Stored data entries:
(* ===== verification/UsbDriver.v ===== *)
(** * USB: the frame of a driver

    The UHCI, OHCI and EHCI drivers keep an object of their own beside the world that the kernel's
    services work on. The services, the history and the time of the world are those of the pair. *)
From S2P Require Import KPrelude PortIO Pci Dma Timers UsbTypes Usb.

Record driver (W O : Type) := mkDriver { world : W; obj : O }.
Arguments mkDriver {W O}.
Arguments world {W O}.
Arguments obj {W O}.

Section Driver.
Context {W O : Type} `{!IO W} (dev : device).

Abbreviation MD := (M (driver W O)).

(** A service of the world; it leaves the object alone. *)
Definition lift {A} (m : M W A) : MD A := zoom world (fun w s => mkDriver w (obj s)) m.
Definition get {A} (f : O -> A) : MD A := gets (fun s => f (obj s)).
Definition upd (f : O -> O) : MD unit := modify (fun s => mkDriver (world s) (f (obj s))).

#[export] Instance driver_IO : IO (driver W O).
Proof.
  refine {| trace s := trace (world s); set_trace t s := mkDriver (set_trace t (world s)) (obj s) |}.
  - intros t s. apply trace_set.
  - intros t u s. cbn. by rewrite set_trace_twice.
  - intros [w x]. cbn. by rewrite set_trace_same.
Defined.

#[export] Instance driver_heap `{!HeapOps W} : HeapOps (driver W O) := {|
  kmalloc n := lift (kmalloc n);
  kfree p := lift (kfree p);
  krealloc p old new := lift (krealloc p old new)
|}.
#[export] Instance driver_dma `{!DmaOps W} : DmaOps (driver W O) := {|
  allocate_dma n := lift (allocate_dma n);
  free_dma a := lift (free_dma a);
  dma_phys_to_virt a := lift (dma_phys_to_virt a)
|}.
#[export] Instance driver_timer (timer : TimerSource W) : TimerSource (driver W O) := {|
  read := lift (@read W timer);
  read_freq := lift (@read_freq W timer)
|}.
#[export] Instance driver_usb `{!UsbHost W} : UsbHost (driver W O) := {|
  host_pci s := host_pci (world s);
  host_set_pci p s := mkDriver (host_set_pci p (world s)) (obj s);
  host_usb s := host_usb (world s);
  host_set_usb u s := mkDriver (host_set_usb u (world s)) (obj s)
|}.

(** Accesses to registers and to shared memory. *)
Definition r8 (a : Z) : MD Z := mmio_read dev 1 a.
Definition r16 (a : Z) : MD Z := mmio_read dev 2 a.
Definition r32 (a : Z) : MD Z := mmio_read dev 4 a.
Definition w8 (a v : Z) : MD unit := mmio_write 1 a v.
Definition w16 (a v : Z) : MD unit := mmio_write 2 a v.
Definition w32 (a v : Z) : MD unit := mmio_write 4 a v.

(** [*setup = packet]: the 8 bytes of a setup packet. *)
Definition sizeof_usb_setup_packet := 8.
Definition store_setup (a : Z) (p : usb_setup_packet) : MD unit :=
  w8 a (BmRequestType p);; w8 (a + 1) (bRequest p);; w16 (a + 2) (wValue p);;
  w16 (a + 4) (wIndex p);; w16 (a + 6) (wLength p).
End Driver.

▸ BRIEF
What is needed here is an exact copy of every record.

▸ YOUR SOLUTION
(* ===== verification/UsbDriver.v ===== *)
(** * USB: the frame of a driver

    The UHCI, OHCI and EHCI drivers keep an object of their own beside the world that the kernel's
    services work on. The services, the history and the time of the world are those of the pair. *)
From S2P Require Import KPrelude PortIO Pci Dma Timers UsbTypes Usb.

Record driver (W O : Type) := mkDriver { world : W; obj : O }.
Arguments mkDriver {W O}.
Arguments world {W O}.
Arguments obj {W O}.

Section Driver.
Context {W O : Type} `{!IO W} (dev : device).

Abbreviation MD := (M (driver W O)).

(** A service of the world; it leaves the object alone. *)
Definition lift {A} (m : M W A) : MD A := zoom world (fun w s => mkDriver w (obj s)) m.
Definition get {A} (f : O -> A) : MD A := gets (fun s => f (obj s)).
Definition upd (f : O -> O) : MD unit := modify (fun s => mkDriver (world s) (f (obj s))).

#[export] Instance driver_IO : IO (driver W O).
Proof.
  refine {| trace s := trace (world s); set_trace t s := mkDriver (set_trace t (world s)) (obj s) |}.
  - intros t s. apply trace_set.
  - intros t u s. cbn. by rewrite set_trace_twice.
  - intros [w x]. cbn. by rewrite set_trace_same.
Defined.

#[export] Instance driver_heap `{!HeapOps W} : HeapOps (driver W O) := {|
  kmalloc n := lift (kmalloc n);
  kfree p := lift (kfree p);
  krealloc p old new := lift (krealloc p old new)
|}.
#[export] Instance driver_dma `{!DmaOps W} : DmaOps (driver W O) := {|
  allocate_dma n := lift (allocate_dma n);
  free_dma a := lift (free_dma a);
  dma_phys_to_virt a := lift (dma_phys_to_virt a)
|}.
#[export] Instance driver_timer (timer : TimerSource W) : TimerSource (driver W O) := {|
  read := lift (@read W timer);
  read_freq := lift (@read_freq W timer)
|}.
#[export] Instance driver_usb `{!UsbHost W} : UsbHost (driver W O) := {|
  host_pci s := host_pci (world s);
  host_set_pci p s := mkDriver (host_set_pci p (world s)) (obj s);
  host_usb s := host_usb (world s);
  host_set_usb u s := mkDriver (host_set_usb u (world s)) (obj s)
|}.

(** Accesses to registers and to shared memory. *)
Definition r8 (a : Z) : MD Z := mmio_read dev 1 a.
Definition r16 (a : Z) : MD Z := mmio_read dev 2 a.
Definition r32 (a : Z) : MD Z := mmio_read dev 4 a.
Definition w8 (a v : Z) : MD unit := mmio_write 1 a v.
Definition w16 (a v : Z) : MD unit := mmio_write 2 a v.
Definition w32 (a v : Z) : MD unit := mmio_write 4 a v.

(** [*setup = packet]: the 8 bytes of a setup packet. *)
Definition sizeof_usb_setup_packet := 8.
Definition store_setup (a : Z) (p : usb_setup_packet) : MD unit :=
  w8 a (BmRequestType p);; w8 (a + 1) (bRequest p);; w16 (a + 2) (wValue p);;
  w16 (a + 4) (wIndex p);; w16 (a + 6) (wLength p).
End Driver.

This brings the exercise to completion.